• DESCRIPTION OF THE TASK
The response must be made up of the lines in the entries below that contain "Lemma".

• SUPPLIED DATA
=== Begin Enclosure ===

(** [Uploader::start_incremental_upload] *)
Definition MAX_BYTES_IN_QUEUE : Z := 2 * 1024 * 1024 * 1024.
Section uploader.
Context `{crc : Crc32c, lib : ChecksumLib, client : AppendClient}.
Definition start_incremental_upload (buffer_size : Z) (sse : ServerSideEncryption) (default_checksum_algorithm : option ChecksumAlgorithm)
    (ml : MemoryLimiter) (bucket key : string) (initial_offset : Z) (initial_etag : option ETag) (schedule : list slot)
    : outcome UploadError AppendUploadRequest :=
  assert! negb (buffer_size =? 0) in
  let capacity := Z.max (MAX_BYTES_IN_QUEUE / buffer_size) 1 in
  AppendUploadRequest_new buffer_size ml
    {| aqp_bucket := bucket; aqp_key := key; aqp_initial_offset := initial_offset; aqp_initial_etag := initial_etag;
       aqp_server_side_encryption := sse; aqp_default_checksum_algorithm := default_checksum_algorithm;
       aqp_capacity := Z.to_nat capacity |} schedule.
End uploader.
(** Everything goes to the queue before it is closed. *)
Lemma complete_flush_spec r written r' res :
  rinv r written →
  match ar_buffer r with
  | Some buffer =>
      let r := ar_with r None (ar_offset r) (ar_upload_queue r) in on_queue r (push (ar_upload_queue r) buffer)
  | None =>
      if ar_offset r =? 0 then
        let? r, empty_buffer := on_queue r (get_buffer (ar_upload_queue r) 0) in
        on_queue r (push (ar_upload_queue r) empty_buffer)
      else (r, Ok tt)
  end = (r', res) →
  rkept r r' written ∧
  match res with
  | Ok _ => ∃ empty, inv (ar_upload_queue r') written empty ∧
      (written = [] → empty = false → aqp_initial_offset (aq_params (ar_upload_queue r)) ≠ 0)
  | Err _ => True
  | Panic => False
  end.
Proof.
  intros Hinv. pose proof (rinv_log _ _ Hinv) as Hlog. destruct Hinv as [(handed & Hq & Hw) Hoff Hsize Hmax Hbuf].
  pose proof (proj1 Hq) as (H0 & Hlim & _). unfold own_data in Hw. destruct (ar_buffer r) as [b|].
  - destruct Hbuf as (Hok & Hne & _ & Hst). unfold on_queue. cbn. destruct (push (ar_upload_queue r) b) as [q1 res1] eqn:Hp.
    apply (push_spec _ handed false) in Hp as [Hk Hp]; [|done|done|done|rewrite <- Hw; lia|done]. rewrite <- Hw in *.
    intros [= <- <-]. split; [done|]. destruct res1; [|done|done]. exists false. split; [apply Hp|].
    intros -> _. by destruct handed, (buffer_data b).
  - rewrite app_nil_r in Hw. subst handed. pose proof (zlen_nonneg written). destruct (Z.eqb_spec (ar_offset r) 0) as [Hz|Hne].
    + assert (written = []) as -> by (apply zlen_0; lia). unfold on_queue.
      destruct (get_buffer (ar_upload_queue r) 0) as [q1 res1] eqn:Hg.
      apply (get_buffer_spec _ [] false) in Hg as [Hk1 Hg]; [|done|u64_lia]. cbn.
      destruct res1 as [b| |]; cbn; [|by intros [= <- <-]|done]. destruct Hg as (Hq1 & Ha1 & Hok & Hd & _). destruct Hk1 as [Hp1 _].
      destruct (push q1 b) as [q2 res2] eqn:Hp.
      apply (push_spec _ [] true) in Hp as [[Hp2 Hl2] Hp]; [|done|by right|done|cbn; rewrite Hd, Hp1; exact Hlim|ands; [rewrite Hp1, zlen_nil in *; lia|done|done]].
      rewrite Hd in *. intros [= <- <-]. split; [split; [done|]; split; [cbn; congruence|done]|].
      destruct res2; [|done|done]. exists true. split; [apply Hp|done].
    + intros [= <- <-]. split; [by repeat split|]. exists false. split; [done|]. intros -> _. rewrite zlen_nil in Hoff. lia.
Qed.

Lemma complete_spec r written r' res :
  rinv r written → AppendUploadRequest_complete r = (r', res) →
  rkept r r' written ∧
  match res with
  | Ok (Some result) => version (por_etag result) = base (aq_params (ar_upload_queue r)) ++ written
  | Ok None => written = [] ∧ aq_log (ar_upload_queue r') = [] ∧ aqp_initial_offset (aq_params (ar_upload_queue r)) ≠ 0
  | Err _ => True
  | Panic => False
  end.
Proof.
  intros Hinv. unfold AppendUploadRequest_complete. destruct (match ar_buffer r with Some _ => _ | None => _ end) as [r1 res1] eqn:Hf.
  apply (complete_flush_spec r written) in Hf as [Hk Hf]; [|done].
  destruct res1 as [[]| |]; cbn [state_bind]; [|by intros [= <- <-]|done]. destruct Hf as (empty & Hq & Hz).
  unfold on_queue. destruct (join (ar_upload_queue r1)) as [q2 res2] eqn:Hj.
  apply (join_spec _ written empty) in Hj as [[Hp2 Hl2] Hj]; [|done]. destruct Hk as [Hsz [Hp1 _]].
  intros [= <- <-]. cbn. split; [split; [done|]; split; [cbn; congruence|done]|].
  destruct res2 as [[result|]| |]; [congruence| |done|done]. destruct Hj as (-> & ? & He). ands; auto.
Qed.

(** ** Uploading a file *)

(** Writes until one fails. *)
Fixpoint append_writes (r : AppendUploadRequest) (writes : list (Z * bytes)) : AppendUploadRequest * outcome UploadError () :=
  match writes with
  | [] => (r, Ok tt)
  | (offset, data) :: writes =>
      let? r, _ := AppendUploadRequest_write r offset data in
      append_writes r writes
  end.
Definition append_upload (r : AppendUploadRequest) (writes : list (Z * bytes)) : AppendUploadRequest * outcome UploadError (option PutObjectResult) :=
  let? r, _ := append_writes r writes in
  AppendUploadRequest_complete r.

Lemma rinv_new buffer_size ml params schedule r :
  0 < buffer_size < u64_modulus → 0 ≤ aqp_initial_offset params → aqp_initial_offset params + 1 < u64_modulus →
  AppendUploadRequest_new buffer_size ml params schedule = Ok r →
  rinv r [] ∧ aq_params (ar_upload_queue r) = params ∧ ar_offset r = aqp_initial_offset params.
Proof.
  intros Hsize H0 Hlim. unfold AppendUploadRequest_new, AppendUploadQueue_new.
  destruct (Nat.ltb_spec 0 (aqp_capacity params)) as [Hcap|]; cbn; [|done]. intros [= <-]. ands; try done.
  split; cbn; [|by rewrite zlen_nil, Z.add_0_r|done|done|done]. exists []. split; [|done].
  split; [unfold limits_ok; cbn; change (zlen (A:=Byte.byte) []) with 0; rewrite Z.add_0_r; ands; lia || done|]. split; [done|]. left. exists []. by split.
Qed.
Definition make_put_object_request c (params : PutObjectSingleParams) (object_key : string) (data : bytes)
    : ExpressDataCache B * outcome DataCacheError () :=
  let sse := ecc_sse (edc_config c) in
  match sse_into_inner sse with
  | Err _ => (c, Err (IoFailure "SSE settings corrupted"))
  | Panic => (c, Panic)
  | Ok (type, key_id) =>
      let params := psp_with_sse params type key_id in
      let '(b, result) := express_put_object_single (edc_client c) (ecc_bucket_name (edc_config c)) object_key params data in
      let c := edc_with_client c b in
      match result with
      | inl _ => (c, Err (IoFailure "PutObject failed"))
      | inr result =>
          match sse_verify_response sse (por_sse_type result) (por_sse_kms_key_id result) with
          | Ok _ => (c, Ok tt)
          | _ => (c, Panic)
          end
      end
  end.

Definition verify_cache_valid c : ExpressDataCache B * outcome DataCacheError () :=
  let object_key := (edc_prefix c +:+ "/_mountpoint_cache_metadata")%string in
  let data := string_bytes ("source_bucket=" +:+ ecc_source_bucket_name (edc_config c) +:+ Stdlib.Strings.String.String (Ascii.ascii_of_nat 10) "block_size=" +:+
    format_uint (ecc_block_size (edc_config c)))%string in
  let params := psp_with_storage_class PutObjectSingleParams_new "EXPRESS_ONEZONE" in
  make_put_object_request c params object_key data.

Definition ensure_read_window c (window : option Z) : option Z := (λ w, w + ecc_block_size (edc_config c)) <$> window.

(** The stream goes on while its window is ahead of what was received. *)
Definition window_open (window : option Z) (received : Z) : bool := match window with Some w => received <? w | None => true end.

(** The loop over the chunks of the response; [Ok None]: the object is gone. *)
Fixpoint read_body c (window : option Z) (buffer : bytes) (body : list (GetBodyPart + GetClientError)) : outcome DataCacheError (option bytes) :=
  match body with
  | [] => Ok (Some buffer)
  | chunk :: body =>
      assert! window_open window (zlen buffer) in
      match chunk with
      | inl part =>
          if negb (gbp_offset part =? zlen buffer) then Err InvalidBlockOffset
          else read_body c (ensure_read_window c window) (buffer ++ gbp_data part) body
      | inr (GetServiceError GetNoSuchKey) => Ok None
      | inr _ => Err (IoFailure "GetObject failed")
      end
  end.

Definition ExpressDataCache_read_block c (cache_key : ObjectId) (block_idx : BlockIndex) (block_offset object_size : Z)
    : ExpressDataCache B * outcome DataCacheError (option ChecksummedBytes) :=
  if ecc_max_object_size (edc_config c) <? object_size then (c, Ok None)
  else if negb (block_offset =? wmul block_idx (ecc_block_size (edc_config c))) then (c, Err InvalidBlockOffset)
  else
    let object_key := get_s3_key (edc_prefix c) cache_key block_idx in
    let '(b, result) := express_get_object (edc_client c) (ecc_bucket_name (edc_config c)) object_key in
    let c := edc_with_client c b in
    (c, match result with
        | inl (GetServiceError GetNoSuchKey) => Ok None
        | inl _ => Err (IoFailure "GetObject failed")
        | inr result =>
            let! buffer := read_body c (ensure_read_window c (er_window result)) [] (er_body result) in
            match buffer with
            | None => Ok None
            | Some buffer =>
                let! checksum := outcome_map_err (λ _, InvalidBlockChecksum) (er_checksum_crc32c result) in
                match checksum with
                | None => Err InvalidBlockChecksum
                | Some crc32c_b64 =>
                    let! crc32c := outcome_map_err (λ _, InvalidBlockChecksum) (crc32c_from_base64 crc32c_b64) in
                    let block_metadata := BlockMetadata_new block_idx block_offset cache_key (ecc_source_bucket_name (edc_config c)) crc32c in
                    let! _ := validate_object_metadata block_metadata (er_metadata result) in
                    Ok (Some (ChecksummedBytes_new_from_inner_data buffer crc32c))
                end
            end
        end).
(** under the lock of the inode map, and of the parent when there is one *)
Definition forget_locked (ino n : Z) s : Superblock * outcome InodeError (option Inode) :=
  match decrease_lookup_count (sb_inodes s) ino n with
  | (inodes, inr (Some removed_inode)) =>
      let s := sb_with_inodes s inodes in
      match inodes !! in_parent removed_inode with
      | Some (parent, _) =>
          let? s, parent_state := (s, get_inode_state_no_check s parent) in
          let? s, dir := (s, children_of parent_state) in
          let '(children, writing_children, deleted) := dir in
          let? s, name := (s, Inode_name removed_inode) in
          let children :=
            match children !! name with
            | Some child => if in_ino child =? ino then delete name children else children
            | None => children
            end in
          (set_inode_state s parent (st_with_kind_data parent_state (DirectoryData children (writing_children ∖ {[ ino ]}) deleted)),
           Ok (Some removed_inode))
      | None => (s, Ok (Some removed_inode))
      end
  | (inodes, inr None) => (sb_with_inodes s inodes, Ok None)
  | (inodes, inl _) => (s, Ok None)
  end.
(* ===== verification/SuperblockInv.v ===== *)
(** * Concurrent handlers keep the superblock consistent

    The invariant of the superblock's state, and a rely-guarantee logic for handler
    programs: between any two atomic sections of a handler the state may be changed
    arbitrarily by others, as long as they keep the invariant and only extend
    the state in the sense of [sb_le].  The logic is instantiated for every
    handler and gives the theorem on interleavings at the end. *)

From S2P Require Import Prelude Checksums NegativeCache Path HandlesMap Inode Superblock.
From Stdlib Require Import Sorting.Sorted.

Local Open Scope Z_scope.

(** ** Extension of a state: inodes stay allocated and keep their immutable
    fields; an inode that left [LocalUnopened] does not go back *)

Record sb_le (s s' : Superblock) : Prop := {
  le_heap l i st : sb_heap s !! l = Some (i, st) →
    ∃ st', sb_heap s' !! l = Some (i, st') ∧ (st_write_status st ≠ LocalUnopened → st_write_status st' ≠ LocalUnopened);
  le_next_ino : sb_next_ino s ≤ sb_next_ino s';
}.
Infix "⊑s" := sb_le (at level 70).

#[export] Instance sb_le_preorder : PreOrder sb_le.
Proof.
  split; [intros s; split; [eauto|lia]|]. intros s1 s2 s3 [H1 N1] [H2 N2]. split; [|lia]. intros l i st Hl.
  destruct (H1 _ _ _ Hl) as (st2 & Hl2 & Hs2). destruct (H2 _ _ _ Hl2) as (st3 & Hl3 & Hs3). eauto.
Qed.

Definition valid_inode (s : Superblock) (i : Inode) : Prop := ∃ st, sb_heap s !! in_loc i = Some (i, st).
Definition dir_ino (s : Superblock) (ino : Z) : Prop :=
  ∃ i, valid_inode s i ∧ in_ino i = ino ∧ Inode_kind i = Directory.
(** an inode that was seen outside [LocalUnopened] *)
Definition settled (s : Superblock) (i : Inode) : Prop :=
  ∃ st, sb_heap s !! in_loc i = Some (i, st) ∧ st_write_status st ≠ LocalUnopened.

Lemma valid_inode_mono s s' i : s ⊑s s' → valid_inode s i → valid_inode s' i.
Proof. intros [Hle _] [st Hst]. destruct (Hle _ _ _ Hst) as (st' & ? & _). by exists st'. Qed.
Lemma dir_ino_mono s s' ino : s ⊑s s' → dir_ino s ino → dir_ino s' ino.
Proof. intros Hle (i & Hi & ? & ?). exists i. eauto using valid_inode_mono. Qed.
Lemma settled_mono s s' i : s ⊑s s' → settled s i → settled s' i.
Proof. intros [Hle _] (st & Hst & Hs). destruct (Hle _ _ _ Hst) as (st' & ? & ?). exists st'. auto. Qed.
#[export] Hint Resolve valid_inode_mono dir_ino_mono settled_mono : core.

(** Case analysis on the condition of an [if] of the code. *)
Ltac case_if H := match goal with |- context [if ?b then _ else _] => destruct b eqn:H end.

Section invariant.
Context `{crc : Crc32c} (prefix : Prefix) (cfg : CacheConfig) (mount_time : Z).
Implicit Types s : Superblock.

(** ** Invariant *)

Definition inode_ok (i : Inode) : Prop :=
  key_in_tree (in_valid_key i) ∧ in_checksum i = compute_checksum (in_ino i) prefix (vk_key (in_valid_key i)) ∧
  1 ≤ in_ino i ∧ 1 ≤ in_parent i ∧ (Inode_kind i = Directory → in_ino i = ROOT_INODE_NO ∧ in_valid_key i = ValidKey_root ∨ in_parent i < in_ino i).

(** the entry [name ↦ c] of directory [i] *)
Definition child_ok s (i : Inode) (name : str) (c : Inode) : Prop :=
  valid_inode s c ∧ in_parent c = in_ino i ∧ valid_name_str name = true ∧
  ∃ kind, ValidKey_new_child (in_valid_key i) name kind = Ok (in_valid_key c).

Definition state_ok s (i : Inode) (st : InodeState) : Prop :=
  match st_kind_data st with
  | FileData => Inode_kind i = File
  | DirectoryData children _ deleted =>
      Inode_kind i = Directory ∧ (∀ name c, children !! name = Some c → child_ok s i name c) ∧
      st_write_status st ≠ LocalOpenForWriting ∧ (deleted = true → st_write_status st = LocalUnopened)
  end.

Record sb_inv s : Prop := {
  inv_inode l i st : sb_heap s !! l = Some (i, st) →
    in_loc i = l ∧ inode_ok i ∧ in_ino i < sb_next_ino s ∧ in_parent i < sb_next_ino s ∧ state_ok s i st;
  inv_map ino i n : sb_inodes s !! ino = Some (i, n) → valid_inode s i ∧ in_ino i = ino ∧ 1 ≤ n;
  inv_unique i j : valid_inode s i → valid_inode s j → in_ino i = in_ino j → Inode_kind i = Directory → i = j;
  inv_parent i j : valid_inode s i → valid_inode s j → in_ino j = in_parent i → Inode_kind j = Directory;
}.

Lemma child_ok_mono s s' i name c : s ⊑s s' → child_ok s i name c → child_ok s' i name c.
Proof. intros Hle (? & ? & ? & ?). split; eauto. Qed.
Lemma state_ok_mono s s' i st : s ⊑s s' → state_ok s i st → state_ok s' i st.
Proof. intros Hle. unfold state_ok. destruct (st_kind_data st); [done|]. intros (? & ? & ? & ?). split_and!; eauto using child_ok_mono. Qed.

Lemma valid_inode_ok s i : sb_inv s → valid_inode s i → inode_ok i.
Proof. intros Hinv [st Hst]. by apply (inv_inode _ Hinv) in Hst as (_ & ? & _). Qed.
Lemma valid_inode_bounds s i : sb_inv s → valid_inode s i → in_ino i < sb_next_ino s ∧ in_parent i < sb_next_ino s.
Proof. intros Hinv [st Hst]. by apply (inv_inode _ Hinv) in Hst as (_ & _ & ? & ? & _). Qed.
Lemma valid_inode_lookup s l i st : sb_inv s → sb_heap s !! l = Some (i, st) → valid_inode s i ∧ in_loc i = l ∧ state_ok s i st.
Proof. intros Hinv Hl. pose proof Hl as Hl'. apply (inv_inode _ Hinv) in Hl' as (<- & _ & _ & _ & ?). split; [by exists st|done]. Qed.
Lemma dir_ino_valid s i ino : sb_inv s → dir_ino s ino → valid_inode s i → in_ino i = ino → Inode_kind i = Directory.
Proof. intros Hinv (j & Hj & <- & Hk) Hi Heq. by rewrite <-(inv_unique _ Hinv j i Hj Hi (eq_sym Heq) Hk). Qed.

=== End Enclosure ===

• EXPECTED ANSWER
Lemma complete_flush_spec r written r' res :
Lemma complete_spec r written r' res :
Lemma rinv_new buffer_size ml params schedule r :
Lemma valid_inode_mono s s' i : s ⊑s s' → valid_inode s i → valid_inode s' i.
Lemma dir_ino_mono s s' ino : s ⊑s s' → dir_ino s ino → dir_ino s' ino.
Lemma settled_mono s s' i : s ⊑s s' → settled s i → settled s' i.
Lemma child_ok_mono s s' i name c : s ⊑s s' → child_ok s i name c → child_ok s' i name c.
Lemma state_ok_mono s s' i st : s ⊑s s' → state_ok s i st → state_ok s' i st.
Lemma valid_inode_ok s i : sb_inv s → valid_inode s i → inode_ok i.
Lemma valid_inode_bounds s i : sb_inv s → valid_inode s i → in_ino i < sb_next_ino s ∧ in_parent i < sb_next_ino s.
Lemma valid_inode_lookup s l i st : sb_inv s → sb_heap s !! l = Some (i, st) → valid_inode s i ∧ in_loc i = l ∧ state_ok s i st.
Lemma dir_ino_valid s i ino : sb_inv s → dir_ino s ino → valid_inode s i → in_ino i = ino → Inode_kind i = Directory.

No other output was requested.